James Lewis, a lawyer representing the lawsuit of the East Virginia court in Washington, refuted Assange’s consideration as a journalist protected by guarantees of freedom of publication because, unlike the media that collaborated with him and erased the identities of the sources mentioned in the confidential cables, the Australian downloaded all the files without editing them, endangering the life of the sources in some countries.

Mark Summers, on behalf of Assange, replied to that argument by stating that it was two journalists from ‘The Guardian’, his former director of investigations, David Leigh, and an expert on Vladimir Putin’s regime, Luke Harding, who included in a book on Wikileaks, in February 2011, a password for access to the archive of unedited cables.

The newspaper, which opposes the extradition of Assange, notes that the authors of the book included a password that the Australian told them would be deleted a few hours later. Leigh is quoted in the edition of ‘The Guardian’, this Wednesday, stating: “It is a total invention that I had nothing to do with the publication decisions made by Julian Asange. It does not help their cause that people invent things ».


The Wikileaks pattern would not have expressed concern about the security of the sources from the publication of the book, in February, until it was downloaded to the network of all unedited cables, in October 2011. And Summers states that his defendant contacted the State Department, then led by Hillary Clinton, to warn her of the imminent danger.

The case on the US extradition lawsuit, which wants to judge Julian Assange for 17 charges of espionage and one of communications interference, is taking place this week in its first phase and will resume on May 18 with the appearance of witnesses to endorse the general arguments presented now by the two parties.

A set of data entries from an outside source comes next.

(* ===== verification/Intervals.v ===== *)
(** * Ranges of instants

    Half-open ranges [start_ts <= t < end_ts] and lists of them as sets of instants.  A list
    is [canonical] when its ranges are non-empty, sorted and separated by gaps; canonical
    lists are determined by the instants they cover.  The operations the calendar code uses
    on such lists (clipping, selection sort, merging, subtraction) are stated here with the
    set they compute. *)
From Stdlib Require Import Sorted.
From S2P Require Import Prelude.

(** [AvailableRange] of mentorship-availability, mirrored by mentorship-slots. *)
Record AvailableRange := mkRange { start_ts : Z; end_ts : Z }.
#[export] Instance AvailableRange_eq_dec : EqDecision AvailableRange.
Proof. solve_decision. Defined.

Definition in_range_of (t : Z) (r : AvailableRange) : Prop := start_ts r ≤ t < end_ts r.
Definition covers (l : list AvailableRange) (t : Z) : Prop := ∃ r, r ∈ l ∧ in_range_of t r.

Definition nonempty (r : AvailableRange) : Prop := start_ts r < end_ts r.
Definition before (r r' : AvailableRange) : Prop := end_ts r < start_ts r'.
Definition canonical (l : list AvailableRange) : Prop :=
  StronglySorted before l ∧ Forall nonempty l.

(** Two half-open intervals do not meet. *)
Definition apart (a b c d : Z) : Prop := b ≤ c ∨ d ≤ a.

Lemma apart_sym a b c d : apart a b c d → apart c d a b.
Proof. unfold apart. tauto. Qed.

(** ** Covering *)

Lemma covers_nil t : ¬ covers [] t.
Proof. intros (r & Hr & _). by apply elem_of_nil in Hr. Qed.

Lemma covers_cons r l t : covers (r :: l) t ↔ in_range_of t r ∨ covers l t.
Proof.
  unfold covers. split.
  - intros (x & Hx & Ht). apply elem_of_cons in Hx as [->|Hx]; [by left|right; by exists x].
  - intros [Ht|(x & Hx & Ht)]; [exists r|exists x]; (split; [|done]); set_solver.
Qed.

Lemma covers_app k l t : covers (k ++ l) t ↔ covers k t ∨ covers l t.
Proof.
  unfold covers. setoid_rewrite elem_of_app. naive_solver.
Qed.

Lemma covers_one r t : covers [r] t ↔ in_range_of t r.
Proof.
  rewrite covers_cons. split; [intros [?|?%covers_nil]; done|by left].
Qed.

Lemma covers_perm k l t : k ≡ₚ l → covers k t ↔ covers l t.
Proof. intros Hp. unfold covers. by setoid_rewrite Hp. Qed.

Lemma canonical_nil : canonical [].
Proof. split; constructor. Qed.

Lemma canonical_one r : nonempty r → canonical [r].
Proof. split; repeat constructor; done. Qed.

Lemma canonical_cons r l :
  canonical (r :: l) ↔ nonempty r ∧ Forall (before r) l ∧ canonical l.
Proof.
  unfold canonical. split.
  - intros [Hs Hn]. apply StronglySorted_inv in Hs as [Hs Hf]. by inv Hn.
  - intros (Hn & Hf & Hs & Hl). split; by constructor.
Qed.

Lemma canonical_app k l :
  canonical (k ++ l) ↔
    canonical k ∧ canonical l ∧ ∀ r r', r ∈ k → r' ∈ l → before r r'.
Proof.
  induction k as [|r k IH]; simpl.
  - split; [|by intros (_ & ? & _)]. intros Hl. split_and!; [apply canonical_nil|done|].
    intros r r' Hr. by apply elem_of_nil in Hr.
  - rewrite !canonical_cons, IH, Forall_app, !Forall_forall. set_solver.
Qed.

(** In a canonical list an uninterrupted stretch of instants lies in one range. *)
Lemma canonical_convex l a b :
  canonical l → a < b → (∀ t, a ≤ t < b → covers l t) →
  ∃ r, r ∈ l ∧ start_ts r ≤ a ∧ b ≤ end_ts r.
Proof.
  intros Hl Hab Hcov. induction l as [|r l IH].
  { destruct (Hcov a) as (r & Hr & _); [lia|]. by apply elem_of_nil in Hr. }
  apply canonical_cons in Hl as (Hn & Hf & Hl). rewrite Forall_forall in Hf.
  unfold before, nonempty in *.
  assert (Hlater : ∀ t, covers l t → end_ts r < t).
  { intros t (r' & Hr' & Ht). specialize (Hf r' Hr'). unfold in_range_of in Ht. lia. }
  destruct (proj1 (covers_cons r l a) (Hcov a ltac:(lia))) as [Ha|Ha].
  - unfold in_range_of in Ha. exists r. split_and!; [set_solver|lia|].
    destruct (Z_le_gt_dec b (end_ts r)) as [|Hgt]; [done|exfalso].
    destruct (proj1 (covers_cons r l (end_ts r)) (Hcov (end_ts r) ltac:(lia))) as [Hr|Hr].
    + unfold in_range_of in Hr. lia.
    + apply Hlater in Hr. lia.
  - pose proof (Hlater a Ha). destruct IH as (r' & Hr' & Hb); [done| |].
    + intros t Ht. destruct (proj1 (covers_cons r l t) (Hcov t Ht)) as [Hr|Hr]; [|done].
      unfold in_range_of in Hr. lia.
    + exists r'. split; [set_solver|done].
Qed.

Lemma in_range_first r : nonempty r → in_range_of (start_ts r) r.
Proof. unfold nonempty, in_range_of. lia. Qed.

(** The first range of a canonical list is read off the covered instants. *)
Lemma canonical_head r l r' l' :
  canonical (r :: l) → canonical (r' :: l') →
  (∀ t, covers (r :: l) t ↔ covers (r' :: l') t) → r = r'.
Proof.
  intros Hc Hc' Heq. pose proof Hc as (Hn & Hf & Hl)%canonical_cons.
  pose proof Hc' as (Hn' & Hf' & Hl')%canonical_cons. rewrite Forall_forall in Hf, Hf'.
  assert (Hmin : ∀ r0 l0, nonempty r0 → (∀ x, x ∈ l0 → before r0 x) → ∀ t, covers (r0 :: l0) t →
    start_ts r0 ≤ t ∧ (t < end_ts r0 ∨ end_ts r0 < t)).
  { unfold nonempty, before. intros r0 l0 Hn0 Hf0 t [Ht|(x & Hx & Ht)]%covers_cons;
      unfold in_range_of in Ht; [lia|]. specialize (Hf0 x Hx). lia. }
  assert (covers (r :: l) (start_ts r)) as H1 by (apply covers_cons; left; by apply in_range_first).
  assert (covers (r' :: l') (start_ts r')) as H2
    by (apply covers_cons; left; by apply in_range_first).
  pose proof (Hmin r' l' Hn' Hf' _ (proj1 (Heq _) H1)).
  pose proof (Hmin r l Hn Hf _ (proj2 (Heq _) H2)).
  assert (start_ts r = start_ts r') as Hstart by lia.
  assert (end_ts r = end_ts r') as Hend.
  { unfold nonempty in *. destruct (Z.lt_trichotomy (end_ts r) (end_ts r')) as [Hlt|[Heq'|Hlt]];
      [|done|]; exfalso.
    - assert (covers (r' :: l') (end_ts r)) as Hx.
      { apply covers_cons. left. unfold in_range_of. lia. }
      apply Heq, (Hmin r l Hn Hf) in Hx. lia.
    - assert (covers (r :: l) (end_ts r')) as Hx.
      { apply covers_cons. left. unfold in_range_of. lia. }
      apply Heq, (Hmin r' l' Hn' Hf') in Hx. lia. }
  destruct r, r'. simpl in *. by subst.
Qed.

Lemma canonical_unique l l' :
  canonical l → canonical l' → (∀ t, covers l t ↔ covers l' t) → l = l'.
Proof.
  revert l'. induction l as [|r l IH]; intros [|r' l'] Hl Hl' Heq; [done|..].
  - apply canonical_cons in Hl' as (Hn & _). exfalso.
    apply (covers_nil (start_ts r')), Heq, covers_cons. left. by apply in_range_first.
  - apply canonical_cons in Hl as (Hn & _). exfalso.
    apply (covers_nil (start_ts r)), Heq, covers_cons. left. by apply in_range_first.
  - pose proof (canonical_head _ _ _ _ Hl Hl' Heq) as <-. f_equal.
    apply canonical_cons in Hl as (Hn & Hf & Hl). apply canonical_cons in Hl' as (_ & Hf' & Hl').
    apply IH; [done..|]. intros t. specialize (Heq t). rewrite !covers_cons in Heq.
    rewrite Forall_forall in Hf, Hf'. unfold before in *.
    split; intros Ht; pose proof Ht as (x & Hx & Hin); unfold in_range_of in *.
    + specialize (Hf x Hx). destruct (proj1 Heq (or_intror Ht)) as [Hr|]; [lia|done].
    + specialize (Hf' x Hx). destruct (proj2 Heq (or_intror Ht)) as [Hr|]; [lia|done].
Qed.

(** ** Replacing each range by ranges inside it *)

Lemma covers_bind (f : AvailableRange → list AvailableRange) l t :
  covers (l ≫= f) t ↔ ∃ r, r ∈ l ∧ covers (f r) t.
Proof. unfold covers. setoid_rewrite list_elem_of_bind. naive_solver. Qed.


Lemma canonical_nonempty l r : canonical l → r ∈ l → nonempty r.
Proof. intros [_ Hn]. rewrite Forall_forall in Hn. apply Hn. Qed.

(** A canonical list that covers only instants of one range lies inside it. *)
Lemma inside_one l r r' :
  canonical l → (∀ t, covers l t → in_range_of t r) → r' ∈ l →
  start_ts r ≤ start_ts r' ∧ end_ts r' ≤ end_ts r.
Proof.
  intros Hl Hsub Hr'. pose proof (canonical_nonempty l r' Hl Hr') as Hn. unfold nonempty in Hn.
  assert (in_range_of (start_ts r') r) as H1.
  { apply Hsub. exists r'. unfold in_range_of. split; [done|lia]. }
  assert (in_range_of (end_ts r' - 1) r) as H2.
  { apply Hsub. exists r'. unfold in_range_of. split; [done|lia]. }
  unfold in_range_of in *. lia.
Qed.

Lemma canonical_bind (f : AvailableRange → list AvailableRange) l :
  canonical l →
  (∀ r, r ∈ l → canonical (f r) ∧ ∀ t, covers (f r) t → in_range_of t r) →
  canonical (l ≫= f).
Proof.
  induction l as [|r l IH]; intros Hl Hf; simpl; [apply canonical_nil|].
  apply canonical_cons in Hl as (Hn & Hb & Hl). rewrite Forall_forall in Hb.
  apply canonical_app. destruct (Hf r) as [Hfr Hin]; [by left|]. split_and!; [done| |].
  - apply IH; [done|]. intros x Hx. apply Hf. by right.
  - intros a b Ha (x & Hb' & Hx)%list_elem_of_bind.
    destruct (Hf x) as [Hfx Hinx]; [by right|].
    pose proof (inside_one _ _ _ Hfr Hin Ha). pose proof (inside_one _ _ _ Hfx Hinx Hb').
    specialize (Hb x Hx). unfold before in *. lia.
Qed.
Lemma sane_after_transfer s from to n :
  sane s → 0 < n ≤ balance from s → sane (put_balances (after_transfer s from to n) s).
Proof.
  intros Hs Hn. pose proof (royalty_amount_bounds s n Hs ltac:(lia)) as Hr.
  assert (0 ≤ credit s to n) by (unfold credit; case_bool_decide; lia).
  split; simpl; [|apply (sane_legacy s Hs)|apply (sane_bps s Hs)].
  unfold after_transfer.
  assert (∀ k v, add_balance to (credit s to n) (add_balance from (- n) (balances s)) !! k
            = Some v → 0 ≤ v) as Hm.
  { apply add_balance_nonneg.
    - apply add_balance_nonneg; [apply (sane_nonneg s Hs)|]. rewrite default_balance. lia.
    - rewrite default_add_balance, default_balance. pose proof (sane_balance_nonneg s to Hs).
      case_bool_decide; subst; lia. }
  destruct (royalty_to s to n) as [r|]; [|done]. apply add_balance_nonneg; [done|].
  destruct (_ !! r) eqn:Hlr; simpl; [|lia]. apply Hm in Hlr. lia.
Qed.

Lemma inv_after_transfer s from to n :
  inv s → 0 < n ≤ balance from s → inv (put_balances (after_transfer s from to n) s).
Proof.
  intros Hs Hn. destruct (sane_after_transfer s from to n (inv_sane s Hs) Hn) as [H1 _ H3].
  split; [apply (inv_legacy s Hs)|done..|]. simpl.
  pose proof (inv_supply s Hs) as Hsup. destruct (initialized s).
  - destruct Hsup as (T & HT & Hb & Hsum). exists T.
    rewrite total_after_transfer by (lia || by apply inv_sane). done.
  - unfold balance in Hn. rewrite Hsup, lookup_empty in Hn. lia.
Qed.

(** ** Every entry point keeps the invariant *)

Lemma inv_unchanged s s' :
  inv s → balances s' = balances s → legacy_balances s' = legacy_balances s →
  total_supply s' = total_supply s → initialized s' = initialized s →
  royalty s' = royalty s → inv s'.
Proof.
  intros [H1 H2 H3 H4] Eb El Et Ei Er. split; rewrite ?Eb, ?El, ?Et, ?Ei, ?Er; done.
Qed.
(** A call is a step of the specification or changes nothing. *)
Lemma invoke_simulated this w c e :
  Reach this w → self e = this → valid e c →
  match invoke (exec c) e w with
  | (w', Returned _) => spec_step (view this w) (view this w')
  | (w', _) => w' = w
  end.
Proof.
  intros Hr <- Hv. unfold invoke. destruct (exec c e w) eqn:Hx; try done.
  eapply exec_simulated; [done| |done]. by eapply inv_wf, escrow_inv_reachable.
Qed.

(** What a live escrow owes is in the contract's hands. *)
Lemma escrow_covered this w id esc :
  inv this w → load_escrow id (store w) = Some esc →
  0 ≤ live esc ≤ held this (ledger w) (token esc).
Proof.
  intros [_ Hv] Hid. pose proof (owed_nonneg _ (token esc) Hv) as Hn.
  pose proof (vinv_solvent _ Hv (token esc)) as Hs.
  pose proof (vinv_fees _ Hv (token esc)) as Hf.
  pose proof (at_key_le_map_sum (λ _ esc', owed (token esc) esc') (escrows (store w)) id Hn) as Hk.
  specialize (Hn id esc Hid). unfold at_key, liability in *. simpl in *.
  unfold load_escrow in Hid. rewrite Hid in Hk. 
  assert (owed (token esc) esc = live esc) as Heq
    by (unfold owed; by rewrite bool_decide_eq_true_2).
  rewrite Heq in Hk, Hn. lia.
Qed.

(** ** Properties *)

(** C3: Refinement.  In every reachable world, a call that returns is one step of the
    specification [spec_step] on the view of the world (escrow records, accrued fees,
    holdings, gross amount paid per escrow), and a call that fails or traps changes
    nothing. *)
Theorem exec_refines this w c e :
  Reach this w → self e = this → valid e c →
  match invoke (exec c) e w with
  | (w', Returned _) => spec_step (view this w) (view this w')
  | (w', _) => w' = w
  end.
Proof.
  apply invoke_simulated.
Qed.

The trial, chaired by Judge Vanessa Baraitser, who will issue the sentence alone, is held in the Woolwich Criminal Court, in south-east London, in a building adjacent to the Belmarsh maximum security prison where Assange has remained since April 2019 , when the Government of Ecuador allowed the entrance of the British Police in its Embassy in London, where it had taken refuge in 2012.

His lawyers have pointed out that prison officials requisition documents from the Assange trial when they finish the hearings of the case, subject him to repeated naked frisks, who is handcuffed up to eleven times and moved between five cells in the transition from his appearance before the court until his return to his cell.